Are Netflix movies critic-proof? New movie The Old Guard 2, starring Charlize Theron and Uma Thurman, was the No. 1 most-watched movie on Netflix during the week of June 30 – July 6 in the United States and the #1 movie in 74 countries despite a critics’ score of just 22% and an audience score of 36% on Rotten Tomatoes. The third most-watched movie on the global English list is 2021’s Infinite — a Mark Wahlberg starrer with a 17% rating from critics and 34% on the review aggregator’s Popcornmeter — while the 2013 Adam Sandler comedy Grown Ups 2 is ranked third overall in the US and ninth globally despite an 8% on the Tomatometer and a 53% from fans.
Netflix has yet to report the Top 10 movies for the week of July 7—14, but independent streaming ratings tracker FlixPatrol lists July 10 release Brick at No. 1 as the most popular Netflix movie globally as of July 13. The German-language Netflix Original ranked third on the Top 10 Movies list in the US, behind new release Tyler Perry’s Madea’s Destination Wedding (July 11) and animated movie KPop Demon Hunters (June 20), which has spent three weeks in the Top 10.
The sci-fi mystery-thriller landed in the Top 10 in over 90 countries, including No. 1 in Germany, France, and Mexico, and the Top 5 in Australia, Canada, and the UK. That’s despite a 31% rotten from critics (based on 16 tallied reviews) and a 29% from Netflix users (based on more than 50 verified ratings).
The logline: “When a mysterious brick wall encloses their apartment building overnight, Tim and Olivia must unite with their wary neighbors to get out alive.” Brick stars Matthias Schweighöfer (Zack Snyder’s Army of the Dead, Army of Thieves), Ruby O. Fee, Frederick Lau, Murathan Muslu, Alexander Beyer, Sira-Anna Faal, Axel Werner, Salber Lee Williams, and Josef Berousek.
Lisa Kennedy writes for The New York Times, “Brick is built almost entirely of hints and twists.
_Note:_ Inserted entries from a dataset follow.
Lemma wr_page_ok p f s : page_ok s p →
  ∃ m', wr_page p f s = Some (tt, set_mem m' s) ∧ (∀ i, ok_idx i → m' !! slot p i = Some (f i)) ∧
    (∀ a, (∀ i, ok_idx i → a ≠ slot p i) → m' !! a = vm_mem s !! a).
Proof.
  intros [H1 H2 H3]. assert (∀ i, i ∈ seqZ 0 512 ↔ ok_idx i) as Hi by (intros i; rewrite elem_of_seqZ; unfold ok_idx; lia).
  destruct (wr_entries_ok p f (seqZ 0 512) s) as (m' & E & HA & HB);
    [apply Forall_forall; intros i; apply Hi|apply NoDup_seqZ|done|done|].
  exists m'. split; [done|]. split; [intros i ?; by apply HA, Hi|]. intros a Ha. apply HB. intros i ?. by apply Ha, Hi.
Qed.

(** ** A new table *)

Definition blank : Z → Z := λ _, 0.

(** Memory after a new table: the page and the entry, nothing else. *)
Lemma new_table_runs s pt a f : pt_ok s pt → 1 ≤ VmMemoryPoolFreePages s → is_Some (vm_mem s !! a) →
  (∀ i, ok_idx i → a ≠ slot (VmMemoryPool s) i) →
  let p := VmMemoryPool s in
  ∃ m', new_table a f s = Some (true, {| vm_mem := m'; VmMemoryPool := p + 4096; VmMemoryPoolFreePages := VmMemoryPoolFreePages s - 1 |}) ∧
    m' !! a = Some (table_entry p) ∧ (∀ i, ok_idx i → m' !! slot p i = Some (default blank f i)) ∧
    (∀ b, b ≠ a → (∀ i, ok_idx i → b ≠ slot p i) → m' !! b = vm_mem s !! b).
Proof.
  intros Hs Hf Ha Hap p. destruct (pk_pool s pt Hs) as (Hp0 & Hpa & Hpe).
  assert (page_ok s p) as Hpage by (apply (pk_pages s pt Hs); [unfold in_pool, p; lia|done]).
  unfold new_table, VmAllocatePages. unfold mbind at 1, M_bind at 1. destruct (Z.leb_spec 1 (VmMemoryPoolFreePages s)); [|lia].
  change (EFI_PAGES_TO_SIZE 1) with 4096. fold p. rewrite wrap64_small by (unfold p; lia).
  destruct (Z.eqb_spec p 0); [unfold p in *; lia|]. set (s0 := {| vm_mem := vm_mem s; VmMemoryPool := _; VmMemoryPoolFreePages := _ |}).
  destruct (wr_page_ok p (λ _, 0) s0) as (m1 & E1 & A1 & B1); [destruct Hpage; by split|]. rewrite (bind_eq _ _ _ _ _ E1).
  assert (∃ m2, (match f with Some f => wr_page p f | None => mret tt end) (set_mem m1 s0) = Some (tt, set_mem m2 s0) ∧
    (∀ i, ok_idx i → m2 !! slot p i = Some (default blank f i)) ∧
    (∀ b, (∀ i, ok_idx i → b ≠ slot p i) → m2 !! b = vm_mem s !! b)) as (m2 & E2 & A2 & B2).
  { destruct f as [f|]; [|by exists m1].
    destruct (wr_page_ok p f (set_mem m1 s0)) as (m2 & E2 & A2 & B2).
    { destruct Hpage. split; [done|done|]. intros i Hi. cbn [vm_mem set_mem]. rewrite A1 by done. by eexists. }
    exists m2. split; [done|]. split; [done|]. intros b Hb. rewrite B2 by done. cbn [vm_mem set_mem]. by apply B1. }
  rewrite (bind_eq _ _ _ _ _ E2). rewrite (bind_eq _ _ _ _ _ (wr_ok a (table_entry p) (set_mem m2 s0) ltac:(cbn [vm_mem set_mem]; by rewrite B2))).
  eexists. split; [reflexivity|]. cbn [vm_mem set_mem]. split; [apply lookup_insert_eq|]. split.
  - intros i Hi. rewrite lookup_insert_ne by (by apply Hap). by apply A2.
  - intros b Hb Hbp. rewrite lookup_insert_ne by done. by apply B2.
Qed.

Lemma table_entry_ok a : Present (table_entry a) = true ∧ Large (table_entry a) = false ∧ tab (table_entry a) = pg 1 a.
Proof.
  unfold Present, Large, table_entry. rewrite !Z.lor_spec, !Z.land_spec. split; [by rewrite orb_true_r|].
  split; [change (Z.testbit PT_ADDR_MASK_4K 7) with false; by rewrite andb_false_r|]. unfold tab. rewrite <- !mask_4K.
  rewrite Z.land_lor_distr_l, <- Z.land_assoc, Z.land_diag. change (Z.land 3 PT_ADDR_MASK_4K) with 0. apply Z.lor_0_r.
Qed.

Lemma pg_page l t : (1 ≤ l ≤ 3)%nat → t mod 2 ^ sh l = 0 → 0 ≤ t < 2 ^ 52 → pg l t = t.
Proof.
  intros Hl Ha Hr. unfold pg. assert (3 ≤ sh l ≤ 30) by (unfold sh; lia). rewrite bits_spec by lia.
  pose proof (Z.div_mod t (2 ^ sh l) ltac:(apply Z.pow_nonzero; lia)) as Hd. rewrite Ha in Hd.
  rewrite Z.mod_small; [lia|]. split; [apply Z.div_pos; lia|]. apply Z.div_lt_upper_bound; [lia|].
  rewrite <- Z.pow_add_r by lia. replace (sh l + (52 - sh l)) with 52 by lia. lia.
Qed.

(** ** Putting a new table in an entry *)

Section NewTable.
Context (s : VM) (pt : Z) (q : list Z) (t i : Z) (f : option (Z → Z)).
Context (Hs : pt_ok s pt) (Hfree : 1 ≤ VmMemoryPoolFreePages s).
Context (Hq : Forall ok_idx q) (Hlq : (length q ≤ 2)%nat) (Ht : tbl (vm_mem s) 4 pt q = Some t) (Hi : ok_idx i).
(** The new entries do not point to tables. *)
Context (Hf : ∀ j, ok_idx j → pointer (3 - length q) (default blank f j) = false).

Let p := VmMemoryPool s.

Lemma slot_not_pool p' t' i' j : Forall ok_idx p' → ok_idx i' → ok_idx j → tbl (vm_mem s) 4 pt p' = Some t' → slot t' i' ≠ slot p j.
Proof.
  intros Hp' Hi' Hj Et E. destruct (pk_table s pt Hs _ _ Hp' Et) as [[Ha _ _] Hn]. destruct (pk_pool s pt Hs) as (_ & Hpa & _).
  apply slot_inj in E as [-> _]; try done. apply Hn. unfold in_pool, p. lia.
Qed.

(** Memory with the new table. *)
Context (m' : gmap Z Z) (Ha : m' !! slot t i = Some (table_entry p)).
Context (Hp : ∀ j, ok_idx j → m' !! slot p j = Some (default blank f j)).
Context (Hrest : ∀ b, b ≠ slot t i → (∀ j, ok_idx j → b ≠ slot p j) → m' !! b = vm_mem s !! b).

Lemma nt_frame p1 t1 i1 : Forall ok_idx p1 → ok_idx i1 → tbl (vm_mem s) 4 pt p1 = Some t1 → (p1, i1) ≠ (q, i) →
  m' !! slot t1 i1 = vm_mem s !! slot t1 i1.
Proof.
  intros Hp1 Hi1 Et Hne. apply Hrest; [|intros j Hj; by apply (slot_not_pool p1)]. intros Es.
  destruct (pk_table s pt Hs _ _ Hp1 Et) as [[A1 _ _] _]. destruct (pk_table s pt Hs _ _ Hq Ht) as [[A2 _ _] _].
  apply slot_inj in Es as [-> ->]; try done. apply Hne. f_equal. by eapply (pk_inj s pt Hs).
Qed.

Lemma nt_parent : tbl m' 4 pt q = Some t.
Proof.
  rewrite (tbl_frame (vm_mem s) m' pt q i nt_frame); [done|done|]. intros Hx%prefix_length. rewrite length_app in Hx. simpl in Hx. lia.
Qed.

Lemma nt_new : tbl m' 4 pt (q ++ [i]) = Some p.
Proof.
  destruct (pk_pool s pt Hs) as (Hp0 & Hpa & Hpe). destruct (table_entry_ok p) as (T1 & T2 & T3).
  rewrite tbl_snoc, nt_parent. cbn [mbind option_bind]. rewrite Ha. cbn [mbind option_bind]. unfold pointer. rewrite T1, T3.
  rewrite (pg_page 1 p) by (done || unfold p; lia).
  destruct (4 - length q)%nat as [|[|[|[|]]]] eqn:El; cbn [leaf]; rewrite ?T2; try done; lia.
Qed.

(** The tables are the old ones and the new one. *)
Lemma nt_tables p1 t1 : Forall ok_idx p1 → tbl m' 4 pt p1 = Some t1 →
  (p1 = q ++ [i] ∧ t1 = p) ∨ tbl (vm_mem s) 4 pt p1 = Some t1.
Proof.
  intros Hp1 Et. destruct (decide ((q ++ [i]) `prefix_of` p1)) as [[r ->]|Hn].
  - pose proof nt_new as Hnew. destruct r as [|j r]; [rewrite app_nil_r in *; left; split; [done|congruence]|]. exfalso.
    apply Forall_app in Hp1 as [_ [Hj _]%Forall_cons].
    rewrite tbl_app, Hnew in Et. cbn [mbind option_bind tbl] in Et. rewrite (Hp j Hj) in Et. cbn [mbind option_bind] in Et.
    rewrite length_app in Et. replace (4 - (length q + length [i]))%nat with (3 - length q)%nat in Et by (simpl; lia).
    by rewrite (Hf j Hj) in Et.
  - right. rewrite <- Et. symmetry. by apply (tbl_frame (vm_mem s) m' pt q i nt_frame).
Qed.

Lemma nt_mapped b : is_Some (vm_mem s !! b) → is_Some (m' !! b).
Proof.
  intros Hb. destruct (decide (b = slot t i)) as [->|Hne]; [rewrite Ha; by eexists|].
  destruct (decide (Exists (λ j, b = slot p j) (seqZ 0 512))) as [Hx|Hx].
  - apply Exists_exists in Hx as (j & Hj%elem_of_seqZ & ->). rewrite Hp by (unfold ok_idx; lia). by eexists.
  - rewrite Hrest; [done|done|]. intros j Hj ->. apply Hx, Exists_exists. exists j.
    split; [apply elem_of_seqZ; unfold ok_idx in Hj; lia|done].
Qed.

Lemma nt_ok : pt_ok {| vm_mem := m'; VmMemoryPool := p + 4096; VmMemoryPoolFreePages := VmMemoryPoolFreePages s - 1 |} pt.
Proof.
  set (s' := Build_VM _ _ _). destruct (pk_pool s pt Hs) as (Hp0 & Hpa & Hpe). fold p in Hp0, Hpa, Hpe.
  assert (∀ t1, page_ok s t1 → page_ok s' t1) as Hpk
    by (intros t1 [H1 H2 H3]; split; [done|done|]; intros j Hj; by apply nt_mapped, H3).
  assert (in_pool s p) as Hpin by (unfold in_pool; fold p; lia).
  assert (∀ t1, in_pool s' t1 → in_pool s t1 ∧ t1 ≠ p) as Hsub by (unfold in_pool, s'; simpl; fold p; lia).
  split.
  - intros p1 t1 Hp1 Et. destruct (nt_tables _ _ Hp1 Et) as [[_ ->]|Et'].
    + split; [by apply Hpk, (pk_pages s pt Hs)|]. by intros [_ ?]%Hsub.
    + destruct (pk_table s pt Hs _ _ Hp1 Et') as [H1 H2]. split; [by apply Hpk|]. by intros [? _]%Hsub.
  - intros p1 p2 t1 Hp1 Hp2 [[-> ->]|E1]%nt_tables [[-> E2]|E2]%nt_tables; try done.
    + by destruct (pk_table s pt Hs _ _ Hp2 E2) as [_ H2].
    + subst t1. by destruct (pk_table s pt Hs _ _ Hp1 E1) as [_ H2].
    + by eapply (pk_inj s pt Hs).
  - destruct (decide (([], 0) = (q, i))) as [Heq|Hne].
    + assert (slot pt 0 = slot t i) as -> by (injection Heq as <- <-; simpl in Ht; congruence). exists (table_entry p).
      split; [exact Ha|apply table_entry_ok].
    + destruct (pk_first s pt Hs) as (e0 & E0 & P0). exists e0. split; [|done]. rewrite <- E0. by apply (nt_frame [] pt 0).
  - simpl. lia.
  - simpl. split; [lia|]. split; [|lia]. rewrite <- Z.add_mod_idemp_l, Hpa by lia. done.
  - intros t1 Ht1 Ha1. apply Hpk, (pk_pages s pt Hs); [by apply Hsub|done].
Qed.
End NewTable.

(** The step as the code takes it. *)
Lemma new_table_ok s pt q t i e f : pt_ok s pt → 1 ≤ VmMemoryPoolFreePages s →
  Forall ok_idx q → (length q ≤ 2)%nat → tbl (vm_mem s) 4 pt q = Some t → ok_idx i → vm_mem s !! slot t i = Some e →
  (∀ j, ok_idx j → pointer (3 - length q) (default blank f j) = false) →
  ∃ s', new_table (slot t i) f s = Some (true, s') ∧ pt_ok s' pt ∧
    VmMemoryPoolFreePages s' = VmMemoryPoolFreePages s - 1 ∧
    tbl (vm_mem s') 4 pt q = Some t ∧ tbl (vm_mem s') 4 pt (q ++ [i]) = Some (VmMemoryPool s) ∧
    (∀ j, ok_idx j → vm_mem s' !! slot (VmMemoryPool s) j = Some (default blank f j)) ∧
    (∀ va, ¬ (q ++ [i]) `prefix_of` path 4 va → translate 4 (vm_mem s') pt va = translate 4 (vm_mem s) pt va) ∧
    (∀ p1, Forall ok_idx p1 → ¬ (q ++ [i]) `prefix_of` p1 → tbl (vm_mem s') 4 pt p1 = tbl (vm_mem s) 4 pt p1) ∧
    (∀ p1, Forall ok_idx p1 → is_Some (tbl (vm_mem s') 4 pt p1) → p1 = q ++ [i] ∨ is_Some (tbl (vm_mem s) 4 pt p1)).
Proof.
  intros Hs Hfree Hq Hlq Ht Hi He Hf.
  destruct (new_table_runs s pt (slot t i) f Hs Hfree) as (m' & E & Ha & Hp & Hrest).
  { by eexists. }
  { intros j Hj. by eapply slot_not_pool. }
  eexists. split; [exact E|]. split; [by eapply nt_ok|]. split; [done|]. split; [by eapply nt_parent|].
  split; [by eapply nt_new|].
  split; [done|]. split; [|split].
  - intros va Hn. cbn [vm_mem]. apply (translate_frame (vm_mem s) m' pt q i); [|done]. by eapply nt_frame.
  - intros p1 Hp1 Hn. cbn [vm_mem]. apply (tbl_frame (vm_mem s) m' pt q i); [|done|done]. by eapply nt_frame.
  - intros p1 Hp1 [t1 E1]. assert ((p1 = q ++ [i] ∧ t1 = VmMemoryPool s) ∨ tbl (vm_mem s) 4 pt p1 = Some t1) as [[-> _]|E2].
    + by eapply nt_tables.
    + by left.
    + right. by exists t1.
Qed.

(** ** Splitting a page keeps its translations *)

Lemma path_split q : ∀ l va, q `prefix_of` path l va → path l va = q ++ path (l - length q) va.
Proof.
  induction q as [|i q IH]; intros l va Hp; [by rewrite Nat.sub_0_r|]. destruct l as [|l]; [by apply prefix_nil_not in Hp|].
  cbn [path length Nat.sub app] in *. pose proof (prefix_cons_inv_1 _ _ _ _ Hp) as ->. apply prefix_cons_inv_2 in Hp.
  by rewrite <- IH.
Qed.

(** The offset in a page is an index and the offset in the smaller page. *)
Lemma offset_split l va : bits va 0 (sh (S l)) = idx l va * 2 ^ sh l + bits va 0 (sh l).
Proof.
  unfold idx. assert (0 ≤ sh l) by (unfold sh; lia). replace (sh (S l)) with (sh l + 9) by (unfold sh; lia).
  rewrite !bits_spec by lia. rewrite Z.pow_0_r, Z.div_1_r, Z.pow_add_r by lia.
  rewrite Z.rem_mul_r by (try apply Z.pow_nonzero; lia). lia.
Qed.

Lemma pg_bound l e : (1 ≤ l ≤ 3)%nat → 0 ≤ pg l e ≤ 2 ^ 52 - 2 ^ sh l ∧ pg l e mod 2 ^ sh l = 0.
Proof.
  intros Hl. unfold pg. assert (3 ≤ sh l ≤ 30) by (unfold sh; lia). pose proof (bits_range e (sh l) (52 - sh l) ltac:(lia)) as Hb.
  assert (0 < 2 ^ sh l) by lia. split; [|by apply Z.mod_mul; lia]. split; [nia|].
  assert (2 ^ 52 = 2 ^ (52 - sh l) * 2 ^ sh l) as -> by (rewrite <- Z.pow_add_r by lia; f_equal; lia). nia.
Qed.

(** Address of part [j] of a large page. *)
Lemma part_page l e j : (1 ≤ l ≤ 2)%nat → ok_idx j → pg l (pg (S l) e + j * 2 ^ sh l) = pg (S l) e + j * 2 ^ sh l.
Proof.
  intros Hl Hj. destruct (pg_bound (S l) e ltac:(lia)) as [Hr Hm]. unfold ok_idx in Hj. assert (0 < 2 ^ sh l) by (unfold sh; lia).
  assert (2 ^ sh (S l) = 512 * 2 ^ sh l) as E.
  { replace (sh (S l)) with (9 + sh l) by (unfold sh; lia). rewrite Z.pow_add_r by (unfold sh; lia). done. }
  apply pg_page; [lia| |nia]. rewrite Z.mod_add by lia. apply Z.mod_divide in Hm; [|lia]. destruct Hm as [k ->]. rewrite E.
  replace (k * (512 * 2 ^ sh l)) with (k * 512 * 2 ^ sh l) by lia. apply Z.mod_mul. lia.
Qed.

Lemma entry_2M_ok a : Present (entry_2M a) = true ∧ Large (entry_2M a) = true ∧ pg 2 (entry_2M a) = pg 2 a.
Proof.
  unfold Present, Large, entry_2M. rewrite !Z.lor_spec, !Z.land_spec. split; [by rewrite orb_true_r|].
  split; [by rewrite orb_true_r|]. rewrite <- !mask_2M.
  rewrite Z.land_lor_distr_l, <- Z.land_assoc, Z.land_diag. change (Z.land 0x83 PT_ADDR_MASK_2M) with 0. apply Z.lor_0_r.
Qed.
Even so, it feels spoiler-free to share that Liv, an architect who is trapped in an apartment building in Hamburg, Germany, concludes that the material composing the barricades is neither carbon fiber nor liquid granite,” adding: “Make sure to watch this thriller in its original German. Dubbed into English, it goes from mildly diverting to landing like a ton of, well…”
Decider‘s John Serba calls Brick “a portrayal of flaccid gamesmanship among paper-thin characters,” criticizing the film’s high concept as “a mysteriously impenetrable brick wall, and it stands between us and the characters.”
Terry Staunton for RadioTimes was more positive, writing, “The suspense and plot twists are handled confidently, teasing viewers with sundry red herrings along the way, but the characters aren’t developed nearly enough (some are paper-thin), making it hard to root for their survival. Nevertheless, it’s a perfectly watchable light fright-fest with sparse but effective camera trickery.”
RogerEbert.com critic Clint Worthington gave Brick a thumbs down, noting of Netflix’s German-language techno-thriller, “It’s hard not to be frustrated by the arch characters, the flat Netflix presentation of it all, the script that lumbers in translation to English (the German language performances are well and good, but Heaven help you if you attempt the English dub; in either case, the dialogue is clunky and utilitarian). What’s more, for its promise of B-movie thrills (and even one or two sci-fi vivisections), the violence feels relatively bloodless, going for TV-ready suspense rather than the nastiness a premise like this needs. It wants to be Ben Wheatley’s High Rise so bad, but it settles for a bit of Home Alone.” Worthington adds that in Brick, “High-concept potential, some decent production design, and a couple of game leads fall victim to a mystery that unfolds with thudding obviousness.”
Brick (2025) is now streaming on Netflix globally.